Hungarian energy company MOL Group reported a pre-tax profit of $212 million in the first quarter of 2026, representing a sharp 61% year-on-year decline, as the group navigated a challenging environment shaped by geopolitical tensions, crude supply disruptions, and continued government intervention in regional fuel pricing.
The company noted that higher oil and gas prices provided some support to earnings during the quarter, but this was partially offset by instability in crude oil deliveries and regulatory pressure on fuel margins across several markets. A key development in the period was the commissioning of a $700 million heavy residue processing unit at INA’s Rijeka refinery, described as the largest investment in INA’s history.
MOL chairman and CEO Zsolt Hernadi stated that the group maintained stable operations despite multiple external shocks, including the Iran conflict, temporary disruptions on the Druzhba oil pipeline, and price control measures introduced in parts of the region. He also confirmed that MOL remains on track to meet its full-year targets without revising financial guidance.

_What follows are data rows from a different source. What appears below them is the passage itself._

Lemma started_serving cfg rid :
  aof_enabled cfg = true -> is_replica cfg = false -> requirepass cfg = None ->
  serving (started_server cfg rid) /\ config (started_server cfg rid) = cfg /\ file (aof (started_server cfg rid)) = [] /\
  keyspace (store (started_server cfg rid)) = ∅.
Proof.
  intros He Hr Hp. unfold started_server, start, load_persistence. simpl. rewrite andb_false_r. simpl.
  unfold open_. simpl. rewrite He. simpl. unfold start_background_fsync. simpl. rewrite ?He. simpl.
  split; [|done]. split; [apply new_plain|by split|done|done].
Qed.

(** Loading a log runs its commands. *)
Lemma load_log cfg rid logged ws now :
  aof_enabled cfg = true -> logged <> [] -> 0 <= proto_max_bulk_len cfg < 10 ^ int_max_str_digits ->
  Forall (loggable (proto_max_bulk_len cfg)) logged -> zlen (wire logged) <= Z.min 32000000 (persistence_max_load_bytes cfg) ->
  let n := new_server cfg rid (wire logged) None in
  let '(r, (_, s)) := apply_all (replay_command ws) (0%nat, n) logged in load_persistence ws now n = (r, s).
Proof.
  intros He Hne Hmbl Hl Hsize n. unfold load_persistence. change (config n) with cfg. change (file (aof n)) with (wire logged).
  cbv zeta. rewrite He, bool_decide_true.
  - destruct (read_commands_cut _ (persistence_max_load_bytes cfg) logged (length (wire logged)) Hmbl Hl) as (k & rest & Hrd & Ht & Hk & _); [done|].
    rewrite firstn_all in Hrd, Ht. assert (take k logged = logged) as Hall.
    { destruct (decide (k < length logged)%nat) as [Hlt|]; [|by rewrite take_ge by lia].
      pose proof (cut_keeps (length (wire logged)) k k logged rest) as Hcut. rewrite firstn_all in Hcut.
      specialize (Hcut Ht Hk Hlt (ltac:(rewrite <- (firstn_all logged) at 2; apply wire_take_le; lia))). lia. }
    rewrite Hall in Hrd. unfold replay_aof. simpl andb. cbv iota. rewrite Hrd.
    destruct (apply_all (replay_command ws) (0%nat, n) logged) as [[[]|e] [m s]]; done.
  - destruct logged as [|a0 l0]; [done|]. unfold wire, encode_command, array_header. done.
Qed.

(** Starting on a log of commands that succeed one after the other. *)
Lemma restart_on_log cfg rid logged m ws now :
  aof_enabled cfg = true -> is_replica cfg = false -> cfg_maxmemory_bytes cfg <= 0 ->
  0 <= proto_max_bulk_len cfg < 10 ^ int_max_str_digits -> Forall (loggable (proto_max_bulk_len cfg)) logged ->
  zlen (wire logged) <= Z.min 32000000 (persistence_max_load_bytes cfg) -> succeed_all ∅ logged m ->
  (forall i, clock_forward (ws i)) ->
  exists s2, start ws now None (new_server cfg rid (wire logged) None) = (Ok tt, s2) /\
    keyspace (store s2) = m /\ store_ok (store s2) /\ file (aof s2) = wire logged /\
    unlimited (store s2) /\ config s2 = cfg /\ log_ready (aof s2) /\ client_count s2 = 0.
Proof.
  intros He Hr Hm Hmbl Hl Hsize Hsa Hclk. set (n := new_server cfg rid (wire logged) None).
  destruct (replay_all ws 0 logged n m (new_plain cfg) Hm Hr Hclk Hsa) as (j & s2 & Hre & Hp2 & Hu2 & Hk2 & Hc2 & Ha2 & Hn2).
  assert (exists s1, load_persistence ws now n = (Ok tt, s1) /\ plain (store s1) /\ unlimited (store s1) /\ keyspace (store s1) = m /\
            config s1 = cfg /\ aof s1 = aof n /\ client_count s1 = 0) as (s1 & Hl1 & Hp1 & Hu1 & Hk1 & Hc1 & Ha1 & Hn1).
  { destruct (decide (logged = [])) as [->|Hne].
    - exists n. split_and!; try done; [|apply new_plain|by inversion Hsa]. unfold load_persistence. simpl. by rewrite andb_false_r.
    - pose proof (load_log cfg rid logged ws now He Hne Hmbl Hl Hsize) as Hload. fold n in Hload. cbv zeta in Hload. rewrite Hre in Hload.
      by exists s2. }
  unfold start. rewrite Hl1, Ha1. unfold n at 1. cbn [new_server aof]. unfold open_. cbn [new_log enabled]. rewrite He. cbn [negb].
  eexists. split; [reflexivity|]. cbn [set_aof store]. split; [done|]. split; [apply Hp1|].
  cbn [set_aof aof]. unfold start_background_fsync. simpl. rewrite ?He. done.
Qed.

(** Replaying the log restores the keyspace.  Let any clients send any
    commands (reads, writes, malformed ones, writes that fail) to a fresh
    master with the log enabled, no memory limit and no deadlines set, the disk
    working; then restart the server on the log file it wrote.  The new server
    starts without error and holds exactly the same keys, types and values. *)
Theorem aof_replay_restores cfg rid rid' cmds s ws now :
  aof_enabled cfg = true -> is_replica cfg = false -> requirepass cfg = None -> cfg_maxmemory_bytes cfg <= 0 ->
  0 <= proto_max_bulk_len cfg < 10 ^ int_max_str_digits ->
  Forall (good_command (proto_max_bulk_len cfg)) cmds -> run_session cmds (started_server cfg rid) = (Ok tt, s) ->
  zlen (file (aof s)) <= Z.min 32000000 (persistence_max_load_bytes cfg) -> (forall i, clock_forward (ws i)) ->
  exists s2, start ws now None (new_server cfg rid' (file (aof s)) None) = (Ok tt, s2) /\
    keyspace (store s2) = keyspace (store s) /\ store_ok (store s2) /\ file (aof s2) = file (aof s).
Proof.
  intros He Hr Hp Hm Hmbl HF Hrun Hsize Hclk.
  destruct (started_serving cfg rid He Hr Hp) as (Hs0 & Hc0 & Hf0 & Hk0).
  destruct (session_log (proto_max_bulk_len cfg) cmds _ s Hs0) as (_ & logged & Hl & Hf & Hsa); [rewrite Hk0; apply map_Forall_empty|done|done|].
  rewrite Hf0 in Hf. simpl in Hf. rewrite Hk0 in Hsa. rewrite Hf in *.
  destruct (restart_on_log cfg rid' logged (keyspace (store s)) ws now) as (s2 & H1 & H2 & H3 & H4 & _); try done. by exists s2.
Qed.

(** Two clients: a string, a list pushed and popped, a hash, a failing write, a
    read, a deletion and an unknown command. *)
Definition ex_session : list (World * Z * list bytes) :=
  [(ex_world, 1, [b "SET"; b "k"; b "v"]); (ex_world, 2, [b "LPUSH"; b "l"; b "a"; b "b"]);
   (ex_world, 1, [b "LPUSH"; b "k"; b "x"]); (ex_world, 1, [b "GET"; b "k"]); (ex_world, 2, [b "RPOP"; b "l"]);
   (ex_world, 2, [b "HSET"; b "h"; b "f"; b "1"]); (ex_world, 1, [b "DEL"; b "k"; b "none"]); (ex_world, 1, [b "NOSUCH"])].

Definition ex_served : RedisServer := (run_session ex_session (started_server default_config (u "abc"))).2.

Lemma ex_session_good : Forall (good_command (proto_max_bulk_len default_config)) ex_session.
Proof.
  repeat (apply Forall_cons; split; [split; [by split|]; split; [by vm_compute|]; split; [done|]; by intros i|]).
  constructor.
Qed.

The company continued to advance its strategy of strengthening regional energy security and supply diversification. Around $500 million is being invested in the southern supply corridor, while an additional $180 million is allocated for pipeline interconnections between Hungary and Slovakia, aimed at improving flexibility across its refining network.
In upstream operations, production averaged 95,500 barrels of oil equivalent per day, remaining within guidance despite disruptions linked to the Iran conflict. Output declines in Hungary, Azerbaijan, and Iraq’s Kurdistan region were partially offset by stronger performance in Kazakhstan and Pakistan. During the quarter, MOL also announced a new gas discovery at the Bilitang 1 well in Pakistan and expanded exploration activity in Croatia and Libya.
The downstream segment faced weaker performance, driven by lower refining volumes and reduced margins. Operations were additionally affected by the aftermath of the October 2025 fire at the Danube refinery and temporary disruptions on the Druzhba pipeline earlier in the year. Petrochemical results also remained under pressure due to tight feedstock availability and weak market margins.
By contrast, MOL’s gas midstream business delivered stronger year-on-year results, supported by increased regional demand for gas transport services and favorable currency effects. The company’s circular economy division also posted positive performance, benefiting from lower waste collection costs during the reporting period.